### WHAT IS EXPECTED:
Find the line holding "maxReorg : Z;" in the entries below. Give it again exactly, along with every line after it up to and including the line holding "Definition storeBlockMetadata (c".

———

Lemma ex_started : started (M:=gmap string) ex_shared ex_calls.
Proof.
  split; [split|done|by repeat constructor].
  - intros a [o Ho]. done.
  - intros k a Hk. done.
Qed.

Lemma ex_unremoved : unremoved (a_key (ex_call [x07] 0)) ex_calls.
Proof. by intros [|[|[|i]]] t [= <-]. Qed.

Lemma ex_end_reachable : rtc (step (M:=gmap string) 1000 1000) (ex_shared, ex_calls) ex_end.
Proof. apply (run_schedule_steps 1000 1000 ex_interleaving). vm_compute. reflexivity. Qed.

Lemma ex_end_threads :
  ex_end.2 = [AddDone (ex_call [x07] 0) (ex_result true false false); AddDone (ex_call [x07] 3) (ex_result false true true); RemoveDone "other"].
Proof. vm_compute. reflexivity. Qed.

Lemma concurrent_adds_witness :
  let k := a_key (ex_call [x07] 0) in
  (exists! i, exists args r, added ex_end k i args r /\ ar_NewTx r = true) /\
  exists! i, exists args r, added ex_end k i args r /\ ar_NewContent r = true.
Proof.
  destruct (concurrent_adds 1000 1000 ex_shared ex_calls ex_end (a_key (ex_call [x07] 0)) 0 (ex_call [x07] 0) (ex_result true false false)
    ex_started ex_unremoved eq_refl ex_end_reachable ltac:(rewrite ex_end_threads; by repeat constructor)
    ltac:(split; [by rewrite ex_end_threads|reflexivity])) as (_ & Htx & Hc & _).
  split; [exact Htx|]. apply Hc. discriminate.
Defined.

Lemma store_goroutines_end_witness : sn (step (M:=gmap string) 1000 1000) ex_end.
Proof. apply (store_goroutines_end 1000 1000 ex_shared ex_calls ex_end ex_started ex_end_reachable). Defined.

Lemma removal_inside_addition_witness : exists schedule s' r,
  run_schedule (M:=gmap string) 1000 1000 schedule
    (ex_shared, [AddStart (ex_call [x07] 3); RemoveStart (a_key (ex_call [x07] 3)) FullReEntryProtection])
    = Ret (s', [AddDone (ex_call [x07] 3) r; RemoveDone (a_key (ex_call [x07] 3))]) /\
  sh_contents s' !! a_key (ex_call [x07] 3) = None /\ is_Some (sh_ids s' !! txID_key 3).
Proof.
  destruct (removal_inside_addition 1000 1000 ex_shared (ex_call [x07] 3) FullReEntryProtection 0) as (sch & s' & r & Hr & _ & _ & _ & Hc & Hi & _);
    [reflexivity|reflexivity|discriminate|discriminate|vm_compute; discriminate|reflexivity|].
  exists sch, s', r. split; [exact Hr|]. split; [exact Hc|]. by exists (a_hash (ex_call [x07] 3)).
Defined.
(* ===== verification/TxStoreLife.v ===== *)
(** The life of the transaction store's clean-up: [Start], whose loop cleans on every tick, and [Stop], which
    shakes hands with it over the unbuffered channel [quit] (services/tbtxstore.go). On such a channel a sender
    and a receiver meet in one step; every call of [Stop] and the loop send and receive on the same channel,
    so that any sender may meet any receiver. [Start] is called once, as the gateway does. *)
From S2P Require Import Prelude CMap Channel HashHistory Types TxStore.

(** ** Definitions *)
(** [types.TxIDsByNetwork] *)
Definition TxIDsByNetwork : Type := gmap Z (list Z).

(** Where the loop of [cleanup] is: not begun, in its select, sending what a clean-up removed to the channel
    of cleaned IDs (the end of [CleanNow]), answering on [quit], or returned. *)
Inductive cleaner := NotStarted | Selecting | Delivering (cleanedTxIDs : TxIDsByNetwork) | Answering | Returned.
(** Where a call of [Stop] is. *)
Inductive stopper := Sending | Receiving | Stopped.
#[global] Instance cleaner_eq_dec : EqDecision cleaner.
Proof. unfold EqDecision, Decision, TxIDsByNetwork. solve_decision. Defined.
#[global] Instance stopper_eq_dec : EqDecision stopper.
Proof. solve_decision. Defined.

Section Life.
Context {M : Type -> Type} `{!ConcurrentMap M} {A : Type} `{!TxIDAssigner A}.

(** The store, where [CleanNow] sends to, the goroutines, and how often the loop has cleaned. *)
Record life := mklife {
  li_store : TbTxStore M A;
  cleanedTxIDsChannel : option (chan TxIDsByNetwork);
  li_cleaner : cleaner;
  li_stops : list stopper;
  li_cleanings : nat
}.
(* ===== verification/Chain.v ===== *)
(** The in-memory chain (blockchain/eth/chain.go) and its block references (blockchain/eth/util.go).
    Methods that take [chainLock] run one at a time; the locks are not modelled. *)
From S2P Require Import Prelude CMap EthTypes.

(** ** Definitions *)
Definition maxReorgLength : Z := 20.
Definition minValidChainLength : Z := 10.
Definition defaultMaxSize : Z := 500.
Definition maxFutureBlockNumber : Z := 100.

Inductive BlockSource := BSBDN | BSBlockchain.
#[export] Instance BlockSource_eq_dec : EqDecision BlockSource.
Proof. solve_decision. Defined.

Section Chain.
Context `{EthTypes} {M : Type -> Type} `{!ConcurrentMap M}.

(** *** util.go *)
Record blockRef := mkblockRef { height : Z; hash : Hash }.

Definition empty_ref : blockRef := mkblockRef 0 zero_Hash.
Definition chain_head (bc : list blockRef) : blockRef :=
  match bc with [] => empty_ref | r :: _ => r end.
Definition chain_tail (bc : list blockRef) : option blockRef := last bc.

(** *** chain.go: data *)
(** [totalDifficulty] is set by every constructor. *)
Record BlockInfo := mkBlockInfo { bi_Block : Block; totalDifficulty : Z }.

Definition BlockInfo_SetTotalDifficulty (e : BlockInfo) (td : option Z) : BlockInfo :=
  mkBlockInfo (bi_Block e) (match td with None => 0 | Some td => td end).
Definition NewBlockInfo (block : Block) (td : option Z) : BlockInfo :=
  BlockInfo_SetTotalDifficulty (mkBlockInfo block 0) td.
Definition TotalDifficulty (e : BlockInfo) : option Z :=
  if decide (big_Int64 (totalDifficulty e) <= 0) then None else Some (totalDifficulty e).

Record blockMetadata := mkblockMetadata {
  bm_height : Z;
  sentToBDN : bool;
  confirmed : bool;
  confirmedMsgSent : bool
}.

Record ethHeader := mkethHeader { eh_Header : option Header; eh_hash : Hash }.

Record Chain := mkChain {
  maxReorg : Z;
  minValidChain : Z;
  heightToBlockHeaders : M (list ethHeader);
  blockHashToMetadata : M blockMetadata;
  blockHashToBody : M Body;
  blockHashToDifficulty : M Z;
  chainState : list blockRef
}.

Definition newChain (maxReorg minValidChain : Z) : Chain :=
  mkChain maxReorg minValidChain cm_new cm_new cm_new cm_new [].
Definition NewChain : Chain := newChain maxReorgLength minValidChainLength.

Definition with_headers (c : Chain) m : Chain :=
  mkChain (maxReorg c) (minValidChain c) m (blockHashToMetadata c) (blockHashToBody c)
    (blockHashToDifficulty c) (chainState c).
Definition with_metadata (c : Chain) m : Chain :=
  mkChain (maxReorg c) (minValidChain c) (heightToBlockHeaders c) m (blockHashToBody c)
    (blockHashToDifficulty c) (chainState c).
Definition with_body (c : Chain) m : Chain :=
  mkChain (maxReorg c) (minValidChain c) (heightToBlockHeaders c) (blockHashToMetadata c) m
    (blockHashToDifficulty c) (chainState c).
Definition with_difficulty (c : Chain) m : Chain :=
  mkChain (maxReorg c) (minValidChain c) (heightToBlockHeaders c) (blockHashToMetadata c)
    (blockHashToBody c) m (chainState c).
Definition with_state (c : Chain) s : Chain :=
  mkChain (maxReorg c) (minValidChain c) (heightToBlockHeaders c) (blockHashToMetadata c)
    (blockHashToBody c) (blockHashToDifficulty c) s.

(** *** Storage *)
Definition height_key (h : Z) : string := format_uint h.

Definition getBlockMetadata (c : Chain) (h : Hash) : option blockMetadata :=
  cm_get (blockHashToMetadata c) (hash_string h).

(** [bm, _ := c.getBlockMetadata(hash)] leaves the zero value when there is none. *)
Definition storeBlockMetadata (c : Chain) (h : Hash) (ht : Z) (conf confMsgSent : bool) : Chain :=
  let '(set, m) := cm_set_if_absent (blockHashToMetadata c) (hash_string h)
                     (mkblockMetadata ht false conf confMsgSent) in
  let c := with_metadata c m in
  if negb set then
    let bm := default (mkblockMetadata 0 false false false) (getBlockMetadata c h) in
    with_metadata c (cm_set (blockHashToMetadata c) (hash_string h)
      (mkblockMetadata (bm_height bm) (sentToBDN bm) (confirmed bm || conf) (confirmedMsgSent bm || confMsgSent)))
  else c.

Definition removeBlockMetadata (c : Chain) (h : Hash) : Chain :=
  with_metadata c (cm_remove (blockHashToMetadata c) (hash_string h)).
Definition hasHeader (c : Chain) (h : Hash) : bool := cm_has (blockHashToMetadata c) (hash_string h).

Definition storeEthHeaderAtHeight (c : Chain) (ht : Z) (eh : ethHeader) : Chain :=
  let '(ok, m) := cm_set_if_absent (heightToBlockHeaders c) (height_key ht) [eh] in
  let c := with_headers c m in
  if negb ok then
    let ethHeaders := default [] (cm_get (heightToBlockHeaders c) (height_key ht)) in
    with_headers c (cm_set (heightToBlockHeaders c) (height_key ht) (ethHeaders ++ [eh]))
  else c.

Definition storeHeaderAtHeight (c : Chain) (ht : Z) (header : Header) : Chain :=
  storeEthHeaderAtHeight c ht (mkethHeader (Some header) (header_hash header)).

Definition getHeadersAtHeight (c : Chain) (ht : Z) : option (list (option Header)) :=
  match cm_get (heightToBlockHeaders c) (height_key ht) with
  | None => None
  | Some ethHeaders => Some (eh_Header <$> ethHeaders)
  end.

———

### TASK RESULT:
  maxReorg : Z;
  minValidChain : Z;
  heightToBlockHeaders : M (list ethHeader);
  blockHashToMetadata : M blockMetadata;
  blockHashToBody : M Body;
  blockHashToDifficulty : M Z;
  chainState : list blockRef
}.

Definition newChain (maxReorg minValidChain : Z) : Chain :=
  mkChain maxReorg minValidChain cm_new cm_new cm_new cm_new [].
Definition NewChain : Chain := newChain maxReorgLength minValidChainLength.

Definition with_headers (c : Chain) m : Chain :=
  mkChain (maxReorg c) (minValidChain c) m (blockHashToMetadata c) (blockHashToBody c)
    (blockHashToDifficulty c) (chainState c).
Definition with_metadata (c : Chain) m : Chain :=
  mkChain (maxReorg c) (minValidChain c) (heightToBlockHeaders c) m (blockHashToBody c)
    (blockHashToDifficulty c) (chainState c).
Definition with_body (c : Chain) m : Chain :=
  mkChain (maxReorg c) (minValidChain c) (heightToBlockHeaders c) (blockHashToMetadata c) m
    (blockHashToDifficulty c) (chainState c).
Definition with_difficulty (c : Chain) m : Chain :=
  mkChain (maxReorg c) (minValidChain c) (heightToBlockHeaders c) (blockHashToMetadata c)
    (blockHashToBody c) m (chainState c).
Definition with_state (c : Chain) s : Chain :=
  mkChain (maxReorg c) (minValidChain c) (heightToBlockHeaders c) (blockHashToMetadata c)
    (blockHashToBody c) (blockHashToDifficulty c) s.

(** *** Storage *)
Definition height_key (h : Z) : string := format_uint h.

Definition getBlockMetadata (c : Chain) (h : Hash) : option blockMetadata :=
  cm_get (blockHashToMetadata c) (hash_string h).

(** [bm, _ := c.getBlockMetadata(hash)] leaves the zero value when there is none. *)
Definition storeBlockMetadata (c : Chain) (h : Hash) (ht : Z) (conf confMsgSent : bool) : Chain :=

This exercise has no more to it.